Crushing Expectations


Where do I begin?

I've begun my motivational speaking career. Where it will take me, only God knows.
I was able to speak to the Silverlake & Sunnyside wards in Pearland just last week to share
"my story."
Without going into too much detail, I shared some of the rougher times from my life.
I was grateful for the opportunity to share.

Although I have so much more to learn about sharing and speaking, I was grateful for the response I received.

I am humbled to be a daughter of God who knows I can do hard things.

When I was 19 and trying to find who I was after a rough childhood, a friend wrote me something that changed my life.

"Monika, you're different than anyone I've ever known. People may expect things for you, of how you should turn out, or what your life will be.
Never mind them, go out there and crush expectations!"

CRUSH EXPECTATIONS.
how powerful.

And that is my message to the world.
No matter how hard, no matter how rough your past, present or future may be, you will always; ALWAYS have the power within yourself to crush expectations. Don't succumb to what the world expects out of you, reach for the stars and CRUSH those expectations!

Here are a few things I loved about what people wrote me after my presentation:

My heart broke for you. For your family. No child, no person...should ever have to endure any of what you did. And honestly, I thought "If there is anyone out there who thinks they are entitled to blame God or to not believe in Him, you would be that person." But you're not, He only made you stronger, and that is an amazing testimony of faith. I also felt joy at the end because I know you have your little family now, and you are all beautiful and your children seem so happy and so LOVED. they are wonderful.

I thought to myself....wow, this is a very very strong girl. Obviously God knew she could handle this difficult of problems. I remember thinking that I can't ever complain again....about anything. I felt grateful for my upbringing and also wondered if I could be that strong and hoped I could. I remember thinking....I can't believe there are people going through this and I have no idea and go about my days in a very superficial way. To be honest, I deal with a measure of anxiety, so the stories were very difficult to listen to. But, I had to remember that the world has a lot of really harsh realities. I was comforted when you said that you felt like God was by you and you had a strong experience that he was there.

You are truly an inspirational speaker and are able to captivate audiences not just with your story, but the way in which you tell it--without judgement or anger. But also, you are a great story teller. I seriously had a vision of you at Timer Out For Women or some big audience like that. I think the Lord has great plans for you in influencing first, your family. Through you, your children will see how to forgive and to have confidence regardless of what others say. Also, I think the women in your ward are going to be profoundly blessed by your example.

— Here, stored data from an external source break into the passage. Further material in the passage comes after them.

(** The [useState] variables of the component, and the object store they
    point into.  [selectedRows] is a JS [Set]: insertion ordered, without
    repetition. *)
Record State : Type := mkState {
  store : Store;
  data : JsArray;
  columns : list Column;
  filteredData : JsArray;
  searchTerm : string;
  sortConfig : SortConfig;
  isUploading : bool;
  selectedRows : list nat;
  editingCell : option EditingCell
}.

Definition initialState : State :=
  {| store := [];
     data := arrayOf [];
     columns := [];
     filteredData := arrayOf [];
     searchTerm := "";
     sortConfig := mkSortConfig None asc;
     isUploading := false;
     selectedRows := [];
     editingCell := None |}.

(** *** resetDataGrid *)
Definition resetDataGrid (s : State) : State :=
  {| store := store s;
     data := arrayOf [];
     columns := [];
     filteredData := arrayOf [];
     searchTerm := "";
     sortConfig := mkSortConfig None asc;
     isUploading := isUploading s;
     selectedRows := [];
     editingCell := None |}.

(** *** handleSearch *)

(** [Object.values(row).some(value =>
       String(value).toLowerCase().includes(term.toLowerCase()))] *)
Definition rowMatches (term : string) (r : Row) : bool :=
  existsb
    (fun v => JsString.includes (JsString.toLowerCase (String_ v))
                                (JsString.toLowerCase term))
    (Object_values r).

Definition handleSearch (s : State) (term : string) : State :=
  let filtered :=
    if String.eqb (JsString.trim term) ""
    then data s
    else arrayOf (List.filter (fun l => rowMatches term (deref (store s) l))
                              (elems (data s))) in
  {| store := store s;
     data := data s;
     columns := columns s;
     filteredData := filtered;
     searchTerm := term;
     sortConfig := sortConfig s;
     isUploading := isUploading s;
     selectedRows := selectedRows s;
     editingCell := editingCell s |}.

(** *** handleSort *)

(** The comparator passed to [sort]. *)
Definition compareRows (h : Store) (columnKey : string) (d : Direction)
    (a b : loc) : Z :=
  let aVal := row_get (deref h a) columnKey in
  let bVal := row_get (deref h b) columnKey in
  if js_lt aVal bVal then match d with asc => -1 | desc => 1 end
  else if js_gt aVal bVal then match d with asc => 1 | desc => -1 end
  else 0.
(** * sfdoc: the publish pipeline (salesforce.py, tasks.py)

    A shallow embedding of the reconciliation and publishing pipeline of
    [sfdoc/publish]: the decision procedure [Salesforce.process_article],
    the duplicate detector and the staging loop of [_process_bundle], the
    publisher [_publish_drafts], and the three queue jobs [process_queue],
    [process_webhook] and [publish_drafts].

    The two remote systems (the Salesforce org and the S3 bucket) are not
    part of the program: every request the code sends is an element of
    [call], answered by an arbitrary environment, and recorded with its answer in
    a log.
    The local Django tables are lists of rows in the [World]. *)

From Stdlib Require Import List String Ascii ZArith Bool Lia.
From Stdlib Require Import Sorting.Sorted Permutation DecimalString.
Import ListNotations.

Local Open Scope string_scope.
Local Open Scope list_scope.
Local Open Scope Z_scope.

(** ** Python values used by the code *)

Module Py.

(** [s.lower()].  Python folds every cased letter of Unicode, by the
    tables of the runtime.  A string here is the text as the program holds
    it, and the folding is a function of the runtime about which nothing
    is assumed: what is proved holds of [str.lower] whatever it folds. *)
Class Str : Type := { lower : string -> string }.

(** [os.path.basename]: what follows the last slash.  [cur] is the suffix
    that starts after the last slash seen so far. *)
Fixpoint basename_from (cur p : string) : string :=
  match p with
  | EmptyString => cur
  | String c rest =>
      if Ascii.eqb c "/"%char then basename_from rest rest
      else basename_from cur rest
  end.

Definition basename (p : string) : string := basename_from p p.

(** [s.startswith(p)] *)
Definition startswith (s p : string) : bool := String.prefix p s.

(** [sub in s] for strings *)
Definition contains (s sub : string) : bool :=
  match String.index 0 sub s with Some _ => true | None => false end.

(** [s[:n]] *)
Definition take (n : nat) (s : string) : string := String.substring 0 n s.

Definition nl : string := String (ascii_of_nat 10) EmptyString.
Definition tab : string := String (ascii_of_nat 9) EmptyString.

(** [sorted(xs)] on strings: code point order. *)
Fixpoint insert_sorted (x : string) (xs : list string) : list string :=
  match xs with
  | [] => [x]
  | y :: ys => if String.leb x y then x :: y :: ys else y :: insert_sorted x ys
  end.

Fixpoint sorted (xs : list string) : list string :=
  match xs with
  | [] => []
  | x :: rest => insert_sorted x (sorted rest)
  end.

(** [x in xs] *)
Fixpoint mem (x : string) (xs : list string) : bool :=
  match xs with
  | [] => false
  | y :: ys => String.eqb x y || mem x ys
  end.

(** A [set] of strings, kept in insertion order: [s.add(x)]. *)
Definition set_add (x : string) (s : list string) : list string :=
  if mem x s then s else s ++ [x].

(** A [dict] with string keys, kept in insertion order. *)
Definition dict (V : Type) : Type := list (string * V).

Fixpoint dict_get {V} (d : dict V) (k : string) : option V :=
  match d with
  | [] => None
  | (k', v) :: rest => if String.eqb k k' then Some v else dict_get rest k
  end.

Definition dict_has {V} (d : dict V) (k : string) : bool :=
  match dict_get d k with Some _ => true | None => false end.

(** [d[k] = v] *)
Fixpoint dict_set {V} (d : dict V) (k : string) (v : V) : dict V :=
  match d with
  | [] => [(k, v)]
  | (k', v') :: rest =>
      if String.eqb k k' then (k', v) :: rest else (k', v') :: dict_set rest k v
  end.

Definition keys {V} (d : dict V) : list string := map fst d.
Definition values {V} (d : dict V) : list V := map snd d.

(** [if k not in d: d[k] = []] followed by [d[k].append(v)] *)
Definition dict_append (d : dict (list string)) (k v : string) : dict (list string) :=
  match dict_get d k with
  | None => d ++ [(k, [v])]
  | Some vs => dict_set d k (vs ++ [v])
  end.

#[local] Set Warnings "-register-all".

(** JSON documents as [json.loads] returns them. *)
Inductive json : Type :=
| JNull
| JBool (b : bool)
| JNum (n : Z)
| JStr (s : string)
| JArr (xs : list json)
| JObj (items : list (string * json)).

(** [v == 'literal'] *)
Definition eq_str (v : json) (s : string) : bool :=
  match v with
  | JStr t => String.eqb t s
  | _ => false
  end.

End Py.

(** ** Exceptions and results *)

Inductive exn : Type :=
| SfdocError (msg : string)
| SalesforceError (msg : string)
| KeyError (key : string)
| TypeError
| IndexError
| UnboundLocalError (name : string)
| JSONDecodeError
| DoesNotExist
| ClientError (msg : string).
(* [ClientError]: raised inside a client library (requests,
   simple_salesforce, boto3) while a request is being served. *)

Inductive Result (A : Type) : Type :=
| Ok (a : A)
| Raise (e : exn).
Arguments Ok {A} a.
Arguments Raise {A} e.

(** [str(e)] *)
Definition exn_text (e : exn) : string :=
  match e with
  | SfdocError msg => msg
  | SalesforceError msg => msg
  | KeyError k => ("'" ++ k ++ "'")%string
  | TypeError => "TypeError"
  | IndexError => "list index out of range"
  | UnboundLocalError name =>
      ("local variable '" ++ name ++ "' referenced before assignment")%string
  | JSONDecodeError => "JSONDecodeError"
  | DoesNotExist => "matching query does not exist."
  | ClientError msg => msg
  end.

(** ** Data model

    tasks.py and salesforce.py import [Article], [Bundle], [Image] and
    [Webhook] from models.py; the models.py at hand declares none of them.
    The rows below carry the fields the two modules read and write. *)

(** Modelled from the spec: the decision statuses of [Article] and [Image]
    rows, "decision status in {NEW, CHANGED, DELETED}"; the code names them
    [STATUS_NEW], [STATUS_CHANGED], [STATUS_DELETED]. *)
Inductive Decision : Type := STATUS_NEW | STATUS_CHANGED | STATUS_DELETED.

Definition Decision_eqb (a b : Decision) : bool :=
  match a, b with
  | STATUS_NEW, STATUS_NEW
  | STATUS_CHANGED, STATUS_CHANGED
  | STATUS_DELETED, STATUS_DELETED => true
  | _, _ => false
  end.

I felt many emotions, mostly a kind of sadness that I wanted to empathize with you. I also could feel your hope and amazing optmism you had. Lessons: I have such a huge responsibility as a parent. The way I treat my children really will mold and shape them. And, God did not desert you.

I was thinking......wow this beautiful strong women has been through so much I would never have guessed, which lead me to think about how different all our challenges are and that we must not judge but be kind and supportive to everyone.

So there were more than just a couple comments that I just loved so I had to share. Thanks to everyone who gave me feedback. Again, although I am nowhere near perfect at public speaking, I saw that night (and as I read the feedbacks) that the Lord had filled in the cracks. He had touched everyone in such a different way that each person learned different but yet, such important lessons.

I thank the Lord for all the blessings I have. As I continue this blog with this new title "crush expectations," I hope to share more of HOW I believe that anyone can overcome trials in their lives and truly come out, crushing expectations.